What is expected
Copy out each line of the data that includes the string "Hnot".

***

(* ===== verification/System.v ===== *)
(** * One tick of the whole controller, seen from one backend

    A tick evaluates the settled candidates against the memory, and the report stage
    writes the result back, in the form the API server keeps, as the memory of the next
    tick.  [nextPrior] is that composition of Damp and Report; the simulation theorem shows that, for every
    backend, it is exactly the step [Stability.tick] whose runs the theorems of
    [Stability] are about. *)

From S2P Require Import Prelude GoStrings GoFloat GoTime Api Wire Pipeline Objects Reconcile.
From S2P Require Import Damp Ewma Report Stability.
Local Open Scope Z_scope.

Section system.
Context `{HP : Platform} `{HS : Sorter}.

Definition nextPrior (now : Time) (candidates : list BackendCandidate)
    (prior : gmap string PriorState) (order : list (string * PriorState))
    (cfg : BGPStabilityConfigSpec) (policies : list BGPBackendPolicy) : gmap string PriorState :=
  PriorStateFromAdvertisedBackends
    (wireBackend <$> BuildAdvertisedBackends (ewmaEvaluate now candidates prior order cfg) policies).

(** The memory is consistent when every entry is filed under its candidate's name, is
    unrejected, and has stamps past the zero time. *)
Definition consistent (prior : gmap string PriorState) : Prop :=
  ∀ k p, prior !! k = Some p →
    objectName (prior_Candidate p) = k ∧ bc_Rejected (prior_Candidate p) = false ∧
    wfRoute (prior_Candidate p) ∧ stamped (prior_Damping p).

Lemma names_built out policies :
  (λ i, om_Name (ab_ObjectMeta i)) <$> (wireBackend <$> BuildAdvertisedBackends out policies)
  = objectName <$> out.
Proof.
  unfold BuildAdvertisedBackends. rewrite <- !list_fmap_compose. apply list_fmap_ext.
  intros i c _. apply buildOne_name.
Qed.

Lemma head_filter_unique {A} (f : A → string) l x :
  NoDup (f <$> l) → x ∈ l → head (filter (λ y, f y = f x) l) = Some x.
Proof.
  induction l as [|y l IH]; [set_solver|]. rewrite fmap_cons, NoDup_cons, elem_of_cons, filter_cons.
  intros [Hy Hnd] [->|Hx]; [by rewrite decide_True by done|].
  rewrite decide_False; [by apply IH|]. intros E. apply Hy. rewrite E. by apply list_elem_of_fmap_2.
Qed.

(** The entry of a candidate of the evaluated snapshot. *)
Lemma prior_of_built out policies c d now :
  NoDup (objectName <$> out) → c ∈ out →
  bc_Rejected c = false → bc_Damping c = Some d → wfDamping now d → stamped d → wfRoute c →
  PriorStateFromAdvertisedBackends (wireBackend <$> BuildAdvertisedBackends out policies)
    !! objectName c
  = Some (mkPriorState (bare c) (persist d)).
Proof.
  intros Hnd Hc Hr Hd Hwf Hst Hroute.
  rewrite PriorState_lookup by by rewrite names_built.
  rewrite <- (buildOne_name c policies).
  change (om_Name (ab_ObjectMeta (buildOne c policies)))
    with (om_Name (ab_ObjectMeta (wireBackend (buildOne c policies)))).
  rewrite (head_filter_unique (λ i, om_Name (ab_ObjectMeta i)) _ (wireBackend (buildOne c policies))).
  - by apply (prior_of_buildOne now).
  - by rewrite names_built.
  - by apply list_elem_of_fmap_2, (list_elem_of_fmap_2 (λ c, buildOne c policies)).
Qed.

Lemma prior_of_missing out policies k :
  k ∉ objectName <$> out →
  PriorStateFromAdvertisedBackends (wireBackend <$> BuildAdvertisedBackends out policies) !! k = None.
Proof.
  intros Hk. destruct (PriorStateFromAdvertisedBackends _ !! k) as [p|] eqn:Hp; [|done].
  apply PriorState_provenance in Hp as (i & Hi & Hn & _). exfalso. apply Hk.
  rewrite <- (names_built out policies), <- Hn.
  by apply (list_elem_of_fmap_2 (λ i, om_Name (ab_ObjectMeta i))).
Qed.

Lemma suppression_stamp now score since dampening :
  Second <= now → stamp since → stamp (suppressionState now score since dampening).2.
Proof.
  intros Hn Hs. destruct (suppressionState_cases now score since dampening)
    as [(? & -> & _)|(? & s & -> & [->|[_ ->]])]; simpl; auto with kreg.
Qed.

Lemma evaluatePresent_stamped now p delay dampening :
  Second <= now → (∀ q, p = Some q → stamped (prior_Damping q)) →
  stamped (evaluatePresent now p delay dampening).
Proof.
  intros Hn Hp. unfold evaluatePresent, newCandidateDamping, stillPending.
  destruct p as [p|]; [|by case_match; repeat split; simpl; auto with kreg].
  destruct (Hp p eq_refl) as (Hl & Hw & Hs & Hpe).
  destruct (if decide _ then _ else _) as [d|] eqn:Hd.
  { repeat case_match; simplify_eq. repeat split; simpl; auto with kreg. }
  destruct (di_WithdrawnAt (prior_Damping p));
    match goal with |- context [suppressionState ?a ?b ?c ?d] =>
      pose proof (suppression_stamp a b c d Hn Hs) as Hst;
      destruct (suppressionState a b c d) as [[[? ?] ?] ?] end; by repeat split.
Qed.

Lemma evaluateAbsent_stamped now p grace dampening c :
  Second <= now → stamped (prior_Damping p) → evaluateAbsent now p grace dampening = Some c →
  ∃ d, c = setDamping (Some d) (prior_Candidate p) ∧ stamped d ∧ wfDamping now d.
Proof.
  intros Hn (Hl & Hw & Hs & _) He.
  pose proof (evaluateAbsent_wf _ _ _ _ _ He) as (d & Hd & Hwf & _).
  exists d. unfold evaluateAbsent in He.
  destruct (decide _); [done|]. destruct (_ <=? _); [done|].
  match goal with _ : context [suppressionState ?a ?b ?c ?d] |- _ =>
    pose proof (suppression_stamp a b c d Hn Hs) as Hst;
    destruct (suppressionState a b c d) as [[[? ?] ?] ?] end.
  destruct (decide _); simplify_eq/=; (split; [done|split; [|done]]);
    repeat split; simpl; auto with kreg.
Qed.

Lemma bare_setDamping d c : bare (setDamping d c) = bare c.
Proof. done. Qed.

Section step.
Context (now : Time) (candidates : list BackendCandidate) (prior : gmap string PriorState).
Context (order : list (string * PriorState)) (cfg : BGPStabilityConfigSpec).
Context (policies : list BGPBackendPolicy).
Hypothesis Hnow : Second <= now.
Hypothesis Horder : order ≡ₚ map_to_list prior.
Hypothesis Hprior : consistent prior.
Hypothesis Hroutes : Forall wfRoute candidates.
Hypothesis Hsettled : Forall (λ c, bc_Damping c = None) candidates.
Hypothesis Hnames : NoDup (objectName <$> ewmaEvaluate now candidates prior order cfg).

Lemma in_order k p : (k, p) ∈ order ↔ prior !! k = Some p.
Proof. by rewrite Horder, elem_of_map_to_list. Qed.

Lemma nextPrior_observed c1 :
  c1 ∈ candidates → bc_Rejected c1 = false →
  nextPrior now candidates prior order cfg policies !! objectName c1
  = Some (mkPriorState (bare c1) (persist (evaluatePresent now (prior !! objectName c1)
      (durationOrZero (scs_AdditionDelay cfg)) (scs_Dampening cfg)))).
Proof.
  intros Hc Hr. set (d := evaluatePresent _ _ _ _).
  assert (evaluated now prior cfg c1 = setDamping (Some d) c1) as Hev by (unfold evaluated; by rewrite Hr).
  assert (setDamping (Some d) c1 ∈ ewmaEvaluate now candidates prior order cfg) as Hin.
  { rewrite ewmaEvaluate_eq, elem_of_app. left. rewrite <- Hev. by apply list_elem_of_fmap_2. }
  rewrite Forall_forall in Hroutes. rewrite <- (bare_setDamping (Some d) c1).
  apply (prior_of_built _ policies (setDamping (Some d) c1) d now); try done.
  - apply evaluatePresent_wf.
  - apply evaluatePresent_stamped; [done|]. intros q Hq. by apply Hprior in Hq as (_ & _ & _ & ?).
  - exact (Hroutes c1 Hc).
Qed.

(** A backend whose name no unrejected candidate has is in the evaluated snapshot as a
    rejected route, or as an entry of the memory that is held down. *)
Lemma missed_name k c :
  k ∉ liveKeys candidates → c ∈ ewmaEvaluate now candidates prior order cfg → objectName c = k →
  (c ∈ candidates ∧ bc_Rejected c = true) ∨
  ∃ p, prior !! k = Some p ∧ synthesized now cfg candidates (k, p) = Some c.
Proof.
  intros Hk Hc Hn. rewrite ewmaEvaluate_eq, elem_of_app in Hc.
  destruct Hc as [(c0 & -> & Hc0)%list_elem_of_fmap|([k' p] & Hkp & Hs)%list_elem_of_omap].
  - unfold evaluated in *. destruct (bc_Rejected c0) eqn:Hr; [by left|]. exfalso. apply Hk. rewrite <- Hn.
    unfold liveKeys. apply list_elem_of_fmap. exists c0. split; [done|]. by apply list_elem_of_filter.
  - right. apply in_order in Hkp. destruct (Hprior _ _ Hkp) as (Hname & _ & _ & Hst).
    pose proof Hs as Hs'. unfold synthesized in Hs. case_decide; [done|].
    destruct (evaluateAbsent_stamped _ _ _ _ _ Hnow Hst Hs) as (d & -> & _).
    change (objectName (setDamping (Some d) (prior_Candidate p))) with (objectName (prior_Candidate p)) in Hn.
    rewrite Hname in Hn. subst k'. eauto.
Qed.

(** Nothing is remembered of a backend that is only there as a rejected route. *)
Lemma nextPrior_unheld k :
  k ∉ liveKeys candidates → (∀ p, prior !! k = Some p → synthesized now cfg candidates (k, p) = None) →
  nextPrior now candidates prior order cfg policies !! k = None.
Proof.
  intros Hk Hsyn. unfold nextPrior. set (out := ewmaEvaluate _ _ _ _ _).
  destruct (decide (k ∈ objectName <$> out)) as [(c & Hn & Hc)%list_elem_of_fmap|]; [|by apply prior_of_missing].
  destruct (missed_name k c Hk Hc (eq_sym Hn)) as [[Hin Hr]|(p & Hp & Hs)]; [|by rewrite Hsyn in Hs].
  subst k. rewrite PriorState_lookup by by rewrite names_built.
  rewrite <- (buildOne_name c policies).
  change (om_Name (ab_ObjectMeta (buildOne c policies)))
    with (om_Name (ab_ObjectMeta (wireBackend (buildOne c policies)))).
  rewrite (head_filter_unique (λ i, om_Name (ab_ObjectMeta i)) _ (wireBackend (buildOne c policies)));
    [apply prior_of_unevaluated|by rewrite names_built|].
  - rewrite Forall_forall in Hsettled. by apply Hsettled.
  - by apply list_elem_of_fmap_2, (list_elem_of_fmap_2 (λ c, buildOne c policies)).
Qed.

Lemma nextPrior_missed k :
  k ∉ liveKeys candidates →
  nextPrior now candidates prior order cfg policies !! k =
  p ← prior !! k;
  c ← evaluateAbsent now p (durationOrZero (scs_WithdrawalGrace cfg)) (scs_Dampening cfg);
  d ← bc_Damping c;
  Some (mkPriorState (bare (prior_Candidate p)) (persist d)).
Proof.
  intros Hk.
  assert (∀ p, synthesized now cfg candidates (k, p) = evaluateAbsent now p
    (durationOrZero (scs_WithdrawalGrace cfg)) (scs_Dampening cfg)) as Hsyn.
  { intros p. unfold synthesized. by rewrite decide_False by done. }
  destruct (prior !! k) as [p|] eqn:Hp; simpl; [|apply nextPrior_unheld; [done|congruence]].
  destruct (evaluateAbsent now p _ _) as [c|] eqn:He; simpl.
  2:{ apply nextPrior_unheld; [done|]. intros p' Hp'. rewrite Hsyn. congruence. }
  destruct (Hprior _ _ Hp) as (Hname & Hr & Hroute & Hst).
  destruct (evaluateAbsent_stamped _ _ _ _ _ Hnow Hst He) as (d & -> & Hstd & Hwf). simpl.
  rewrite <- Hname at 1. rewrite <- (bare_setDamping (Some d)).
  apply (prior_of_built _ policies (setDamping (Some d) (prior_Candidate p)) d now); try done.
  rewrite ewmaEvaluate_eq, elem_of_app. right. apply list_elem_of_omap.
  exists (k, p). split; [by apply in_order|]. by rewrite Hsyn.
Qed.
End step.

(** C6 (A tick of the system is a tick of every backend).  When the evaluated snapshot
    has one candidate per name, the memory the next tick reads for a backend is what
    [Stability.tick] computes from this tick's memory of it: [Observed] when an unrejected
    candidate has its name, [Missed] when none has, be it withdrawn or rejected; no other
    backend matters.  The memory is filed by name and stamped, the routes have 32-bit
    numbers and no verdict yet, and the clock is past its first second. *)
Theorem nextPrior_simulates_tick now candidates prior order cfg policies k c st :
  Second <= now → order ≡ₚ map_to_list prior → consistent prior → Forall wfRoute candidates →
  Forall (λ c, bc_Damping c = None) candidates →
  NoDup (objectName <$> ewmaEvaluate now candidates prior order cfg) →
  prior !! k = remembered c st →
  (∀ c1, c1 ∈ candidates → bc_Rejected c1 = false → objectName c1 = k →
     nextPrior now candidates prior order cfg policies !! k
     = remembered (bare c1) (tick c cfg now Observed st)) ∧
  ((∀ c1, c1 ∈ candidates → objectName c1 = k → bc_Rejected c1 = true) →
     nextPrior now candidates prior order cfg policies !! k
     = remembered (bare c) (tick c cfg now Missed st)).
Proof.
  intros Hnow Horder Hprior Hroutes Hsettled Hnames Hk. split.
  - intros c1 Hc Hr <-. rewrite nextPrior_observed by done. by rewrite Hk.
  - intros Hnot. rewrite nextPrior_missed; [|done..|].
    + rewrite Hk. destruct st as [d|]; [|done].
      simpl. by destruct (evaluateAbsent _ _ _ _) as [c'|]; simpl; [destruct (bc_Damping c')|].
    + unfold liveKeys. intros (c1 & -> & [Hr Hc]%list_elem_of_filter)%list_elem_of_fmap.
      by rewrite (Hnot c1 Hc) in Hr.
Qed.
End system.

(** ** Concrete instances *)

Module SystemExamples.
Import ReconcileExamples EwmaExamples StabilityExamples.

(** The backend is remembered as active, and missing from the table. *)
Definition recalled : PriorState := mkPriorState backend (active (10 * Second)).
Lemma nextPrior_simulates_tick_witness :
  @nextPrior halving _ (20 * Second) [] {[ name := recalled ]} [(name, recalled)] graceful [policy] !! name
  = @remembered halving (bare backend)
      (@tick halving backend graceful (20 * Second) Missed (Some (active (10 * Second)))).
Proof.
  apply (@nextPrior_simulates_tick halving _ (20 * Second) [] {[ name := recalled ]}
    [(name, recalled)] graceful [policy] name backend (Some (active (10 * Second)))).
  - done.
  - by rewrite map_to_list_singleton.
  - intros k p [<- <-]%lookup_singleton_Some.
    repeat split; simpl; (done || (by repeat constructor) || auto with kreg).
  - done.
  - done.
  - by_compute.
  - by rewrite lookup_singleton_eq.
  - set_solver.
Defined.
End SystemExamples.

***

Task result
  - intros Hnot. rewrite nextPrior_missed; [|done..|].
      by rewrite (Hnot c1 Hc) in Hr.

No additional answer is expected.